* [AIM OF THE EXERCISE] From the first line of the entries below to the line with "string) (mode : Z)", give each line again exactly.

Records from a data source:
┌────────

(* ===== verification/Supervisor.v ===== *)
(** * The process manager (src/pkg/supervisor/process.go)

    Finding, checking, starting, stopping and reloading the binaries of the cores.  What
    the operating system answers is a record of functions; what an operation does to it
    is the list of its effects, in order.  The processes themselves, which end when they
    like, are the step relation further down.  Messages of the log are left out. *)
From S2P Require Import Prelude GoStrings GoPath GoNet GoURL Logs SingBox GoRegexp.
Import GoRegexp.
Open Scope Z_scope.

Module Processes.
Import Logs.

(** ** The operating system *)

Inductive FileStat := Missing | Unreadable | File (isDir : bool) (mode size : Z).
Record OS := mkOS {
  windows : bool;
  os_Stat : string -> FileStat;
  (** names, and whether they are directories *)
  os_ReadDir : string -> option (list (string * bool));
  os_ReadFile : string -> option string;
  exec_LookPath : string -> option string;
}.

Inductive effect :=
  | Chmod (path : string) (mode : Z)
  | MkdirAll (path : string)
  | WriteFile (path data : string)
  | Kill (pid : nat)
  | Spawn (pid : nat) (bin : string) (args : list string) (dir : string)
  | RunCommand (argv : list string)
  | Prefetch (configPath binDir : string)
  | TailFile (core path : string)
  | StreamPipe (core : string)
  | RegisterHysteriaPort (port : Z)
  | ConfigureClash (addr : string)
  | ResetHysteriaTraffic.

(** ** Names of binaries *)

Definition allowedSupervisorBinaries : list string :=
  ["sing-box"; "sing-box.exe"; "singbox"; "singbox.exe"; "xray"; "xray.exe"; "hysteria"; "hysteria.exe"; "hysteria2"; "hysteria2.exe"]%string.
Definition listed (l : list string) (s : string) : bool := existsb (String.eqb s) l.

Definition isAllowedCoreBinary (binPath : string) : bool :=
  let base := TrimSuffix (ToLower (Base binPath)) ".exe" in
  listed allowedSupervisorBinaries base || listed allowedSupervisorBinaries (base ^^ ".exe")
  || HasPrefix base "hysteria" || HasPrefix base "sing-box" || HasPrefix base "singbox" || HasPrefix base "xray".

Definition ignoredSupervisorExtensions : list string :=
  [".go"; ".json"; ".log"; ".txt"; ".md"; ".tmp"; ".dat"; ".srs"; ".crt"; ".key"; ".gz"; ".zip"; ".tar"; ".db"; ".sqlite"]%string.

Definition isValidCoreCandidate (fileName normName : string) : bool :=
  if listed ignoredSupervisorExtensions (ToLower (Ext fileName)) then false
  else
    let base := TrimSuffix (ToLower fileName) ".exe" in
    if normName =s "hysteria2" then
      (base =s "hysteria") || (base =s "hysteria2") || HasPrefix base "hysteria-" || HasPrefix base "hysteria2-"
    else if normName =s "sing-box" then
      (base =s "sing-box") || (base =s "singbox") || HasPrefix base "sing-box-" || HasPrefix base "singbox-"
    else if normName =s "xray" then (base =s "xray") || (base =s "xray-core") || HasPrefix base "xray-"
    else (base =s normName) || HasPrefix base (normName ^^ "-").

(** Octal 0111 and 0755 *)
Definition ensureExecutablePermissions (os : OS) (filePath : string) : list effect :=
  if windows os then []
  else match os_Stat os filePath with
       | File _ mode _ => if Z.land mode 73 =? 0 then [Chmod filePath (Z.lor mode 493)] else []
       | _ => []
       end.

Definition path_candidates (normName : string) : list string :=
  if normName =s "hysteria2" then ["hysteria2"; "hysteria"]%string
  else if normName =s "sing-box" then ["sing-box"; "singbox"]%string
  else if normName =s "xray" then ["xray"]%string
  else [normName].

(** The first entry of the directory that is named like the core. *)
Definition alias_in (os : OS) (dir normName : string) : option string :=
  entries ← os_ReadDir os dir;
  e ← List.find (fun e => negb e.2 && isValidCoreCandidate e.1 normName) entries;
  Some (JoinPath [dir; e.1]).

Fixpoint first_found (look : string -> option string) (names : list string) : option string :=
  match names with
  | [] => None
  | n :: names => match look n with Some p => Some p | None => first_found look names end
  end.

(** [None]: [os.ErrNotExist] *)
Definition resolveCoreBinaryPath (os : OS) (coreName binPath : string) : option (string * list effect) :=
  if binPath =s "" then None
  else
    let cleanBin := Clean binPath in
    match os_Stat os cleanBin with
    | File false _ _ => Some (cleanBin, ensureExecutablePermissions os cleanBin)
    | _ =>
        let normName := normalizeCoreName coreName in
        let base := Base cleanBin in
        if negb (isValidCoreCandidate base normName) then None
        else
          let dir := Dir cleanBin in
          let hasDir := (base <>s cleanBin) && (dir <>s ".") in
          let found :=
            match (if hasDir then alias_in os dir normName else None) with
            | Some cand => Some cand
            | None => first_found (exec_LookPath os) (path_candidates normName)
            end in
          (fun cand => (cand, ensureExecutablePermissions os cand)) <$> found
    end.

(** ** Rule sets *)

(** The file may be written below the directory of the binary only. *)
Definition rule_extensions : list string := [".srs"; ".json"; ".db"]%string.
Definition below (binDir target clean : string) : string :=
  match Rel binDir target with
  | Some rel => if HasPrefix rel ".." then JoinPath [binDir; Base clean] else target
  | None => JoinPath [binDir; Base clean]
  end.
Definition safeRulePath (initialPath binDir : string) : string * bool :=
  if initialPath =s "" then ("", false)%string
  else
    let clean := Clean initialPath in
    let target := below binDir (if IsAbs clean then clean else JoinPath [binDir; clean]) clean in
    if listed rule_extensions (ToLower (Ext target)) then (target, true) else ("", false)%string.

(** No metadata service, no address of this host or of a private network. *)
Definition forbidden_hosts : list string := ["metadata.google.internal"; "metadata.goog"; "instance-data"; "localhost"]%string.
Definition forbidden_ip (ip : IP) : bool :=
  IsLoopback ip || IsPrivate ip || IsLinkLocalUnicast ip || IsLinkLocalMulticast ip ||
  (let v4 := To4 ip in
   negb (is_nil v4) &&
   (((byte_at v4 0 =? 100) && (Z.land (byte_at v4 1) 192 =? 64)) || ((byte_at v4 0 =? 169) && (byte_at v4 1 =? 254)))).
Definition isSafePrefetchURL (rawURL : string) : bool :=
  match url_Parse rawURL with
  | None => false
  | Some parsed =>
      if (url_scheme parsed <>s "http") && (url_scheme parsed <>s "https") then false
      else
        let host := Hostname parsed in
        if host =s "" then false
        else if listed forbidden_hosts (ToLower host) then false
        else
          let ip := ParseIP host in
          negb (negb (is_nil ip) && forbidden_ip ip)
  end.
(** The ports, each once; the order is that of a map. *)
Definition getActiveHysteriaPorts {order : RangeOrder Z} (c : Controller) (fs : Files) (envBin : string) : list Z :=
  let found := omap (fun m => listen ← listen_of fs m; if listen <>s "" then Processes.listen_port listen else None)
                 (config_files fs envBin "hysteria*.json") in
  range_keys (list_to_set (List.filter (Z.ltb 0) (hysteriaPorts c) ++ found)).

Definition local_addr (addr : string) : string := if HasPrefix addr ":" then "127.0.0.1" ^^ addr else addr.
Definition getActiveClashAddr (c : Controller) (fs : Files) (envBin : string) : string :=
  let configured := omap (fun m => addr ← controller_of fs m; if addr <>s "" then Some (local_addr addr) else None)
                      (config_files fs envBin "singbox*.json") in
  match configured with addr :: _ => addr | [] => or_default_addr (clashAPIAddr c) end.

(** [running]: the process is seen; [answers url]: the interface answers at all. *)
Definition GetStatus {order : RangeOrder Z} (c : Controller) (fs : Files) (envBin : string) (running : string -> bool) (answers : string -> bool)
    : list (string * bool) :=
  [("sing-box", running "sing-box" || answers ("http://" ^^ getActiveClashAddr c fs envBin ^^ "/connections"));
   ("hysteria2", running "hysteria2" || existsb (fun port => answers ("http://127.0.0.1:" ^^ Itoa port ^^ "/traffic")) (getActiveHysteriaPorts c fs envBin));
   ("xray", running "xray")]%string.

(** What the cores' counters are kept in. *)
Record Counters := mkCounters { singbox : SBState; sessions_of : SessionTracker; hysteria : HyState }.

Section Unified.
Context {order : RangeOrder string} {ports : RangeOrder Z} (loc : Locale) (now : Z) (nowStr : string).

Definition merge (aggregated t : gmap string ClientTraffic) : gmap string ClientTraffic :=
  foldl (aggregate_one t) aggregated (range_keys (dom t)).

(** The traffic of each port; [hyAnswers]: its two answers. *)
Fixpoint fetch_ports (cum : HyState) (hyAnswers : Z -> option (gmap string (Z * Z)) * option (gmap string Z)) (l : list Z)
    : HyState * list (gmap string ClientTraffic) :=
  match l with
  | [] => (cum, [])
  | port :: l =>
      let '(cum, t) := FetchHysteriaTraffic cum port (hyAnswers port).1 (hyAnswers port).2 in
      let '(cum, ts) := fetch_ports cum hyAnswers l in (cum, t :: ts)
  end.

Definition GetUnifiedTraffic (c : Controller) (fs : Files) (envBin : string) (sbAnswer : string -> Answer)
    (hyAnswers : Z -> option (gmap string (Z * Z)) * option (gmap string Z)) (stats : result (gmap string ClientTraffic)) (lines : list string)
    (w : Counters) : Counters * gmap string ClientTraffic :=
  let clashAddr := getActiveClashAddr c fs envBin in
  let '(sb, st, (sbTraffic, ok)) := FetchSingBoxTraffic loc now nowStr (singbox w) (sessions_of w) clashAddr (sbAnswer clashAddr) in
  let aggregated := if (ok : bool) then sbTraffic else ∅ in
  let '(cum, hy) := fetch_ports (hysteria w) hyAnswers (getActiveHysteriaPorts c fs envBin) in
  (mkCounters sb st cum, merge (foldl merge aggregated hy) (FetchXrayTraffic stats lines)).
End Unified.

(** The requests of a kick: the address of the controller that is asked to close the
    connections, the ports, and the commands to Xray. *)
Definition KickClient {order : RangeOrder Z} (c : Controller) (fs : Files) (envBin registered email : string)
    : string * list Z * result (list (list string)) :=
  (or_default_addr (clashAPIAddr c), getActiveHysteriaPorts c fs envBin, KickXrayClient registered "127.0.0.1:10085" [] email).
Lemma required_one k l : existsb (String.eqb k) targets = false ->
  required [(k, VStrings l)] = existsb (fun s => field k (VString s)) l.
Proof. intros Hk. cbn -[targets]. by rewrite Hk, (any_string L), andb_true_r. Qed.

Lemma tag_kept spec r : Forall (fun m => get_string m "outboundTag" = tag_of spec r) (rules_of spec r).
Proof.
  unfold rules_of. destruct (_ && _); [by repeat constructor|]. destruct (nonempty (map _ _)); [by repeat constructor|].
  destruct (nonempty _); [by repeat constructor|]. destruct (_ <? _); by repeat constructor.
Qed.

Lemma nonempty_map {A B} (f : A -> B) l : nonempty (map f l) = nonempty l.
Proof. by destruct l. Qed.

Lemma existsb_map {A B} (f : A -> B) p l : existsb p (map f l) = existsb (fun x => p (f x)) l.
Proof. induction l as [|x l IH]; [done|]. cbn. by rewrite IH. Qed.

Lemma xr_first_match_rule spec r rules :
  first_match (rules_of spec r ++ rules) =
  if is_live spec r && (dest_holds r && others_hold r) then Some (tag_of spec r) else first_match rules.
Proof.
  pose proof (tag_kept spec r) as Ht. unfold is_live, dest_holds. pose proof (required_base (tag_of spec r) r) as Hb.
  unfold rules_of in *. rewrite nonempty_map in *.
  assert (Hm : forall m, matches m = required m) by apply (matches_rule L).
  assert (Hd : required [("domain"%string, VStrings (map clean_domain (Domains r)))] =
    existsb (fun d => field "domain" (VString (clean_domain d))) (Domains r)) by (by rewrite required_one, existsb_map).
  assert (Hi : required [("ip"%string, VStrings (rule_ips r))] = existsb (fun ip => field "ip" (VString ip)) (rule_ips r)) by by rewrite required_one.
  destruct (nonempty (Domains r)) eqn:ED, (nonempty (rule_ips r)) eqn:EI; cbn [andb app first_match nonempty negb orb] in *;
    rewrite ?Forall_cons in Ht; destruct_and?; repeat match goal with H : get_string _ _ = _ |- _ => rewrite H; clear H end;
    rewrite ?Hm, ?xr_required_app, ?Hb, ?Hd, ?Hi.
  - destruct (others_hold r), (existsb _ (Domains r)), (existsb _ (rule_ips r)); done.
  - destruct (rule_ips r); [|done]. cbn. rewrite orb_false_r. destruct (others_hold r), (existsb _ (Domains r)); done.
  - destruct (Domains r); [|done]. cbn. destruct (others_hold r), (existsb _ (rule_ips r)); done.
  - destruct (_ <? _); [|done]. cbn [app first_match nonempty andb]. apply Forall_cons in Ht as [-> _]. by rewrite Hm, Hb.
Qed.

Lemma xr_first_match_rules spec rules : first_match (concat (map (rules_of spec) rules)) = decision spec rules.
Proof. induction rules as [|r rules IH]; [done|]. cbn [map concat decision]. by rewrite xr_first_match_rule, IH. Qed.
End meaning.

(** Compiling the routing for Xray keeps its meaning: after the fixed rules
    for DNS, the server itself and the noise of a TUN device, the first compiled
    rule that matches a connection sends it where the first matching rule of the
    specification does, for every reading of single conditions; a rule for IP
    version 6 is a rule for all IPv6 addresses. *)
Theorem xray_routing_preserved field matches spec routing :
  rule_logic field matches -> cs_Routing spec = Some routing ->
  exists user,
    objects (jget (BuildXrayRouting spec) "rules") = dns_rule :: server_rules spec ++ tun_rules spec ++ user /\
    first_match matches user = decision field spec (Rules routing).
Proof.
  intros L Hr. exists (user_rules spec). split; [apply objects_maps|]. unfold user_rules. rewrite Hr. by apply xr_first_match_rules.
Qed.

(** ** The names of the outbounds *)

Section references.
Context (unmarshal : string -> option jmap).

Lemma balancer_exists tag bt l s : nonempty l = true ->
  exists bal, BuildXrayBalancer tag bt l s = Some bal /\ jget bal "tag" = Some (VString bt).
Proof.
  intros Hl. unfold BuildXrayBalancer. cbn zeta. destruct (_ =s "least_ping"); [by eexists|].
  destruct (_ || _ || _); [by eexists|]. destruct l; [done|]. by eexists.
Qed.

(** Every tag that is redirected is redirected to a balancer that is declared. *)
Definition redirected (b : build) : Prop :=
  map_Forall (fun _ bal => bal ∈ named "tag" (balancers b)) (backupOutboundMap b) /\
  (nonempty (balancers b) = false -> backupOutboundMap b = ∅).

└────────

* [RESPONSE FOR THIS EXERCISE]
(* ===== verification/Supervisor.v ===== *)
(** * The process manager (src/pkg/supervisor/process.go)

    Finding, checking, starting, stopping and reloading the binaries of the cores.  What
    the operating system answers is a record of functions; what an operation does to it
    is the list of its effects, in order.  The processes themselves, which end when they
    like, are the step relation further down.  Messages of the log are left out. *)
From S2P Require Import Prelude GoStrings GoPath GoNet GoURL Logs SingBox GoRegexp.
Import GoRegexp.
Open Scope Z_scope.

Module Processes.
Import Logs.

(** ** The operating system *)

Inductive FileStat := Missing | Unreadable | File (isDir : bool) (mode size : Z).
Record OS := mkOS {
  windows : bool;
  os_Stat : string -> FileStat;
  (** names, and whether they are directories *)
  os_ReadDir : string -> option (list (string * bool));
  os_ReadFile : string -> option string;
  exec_LookPath : string -> option string;
}.

Inductive effect :=
  | Chmod (path : string) (mode : Z)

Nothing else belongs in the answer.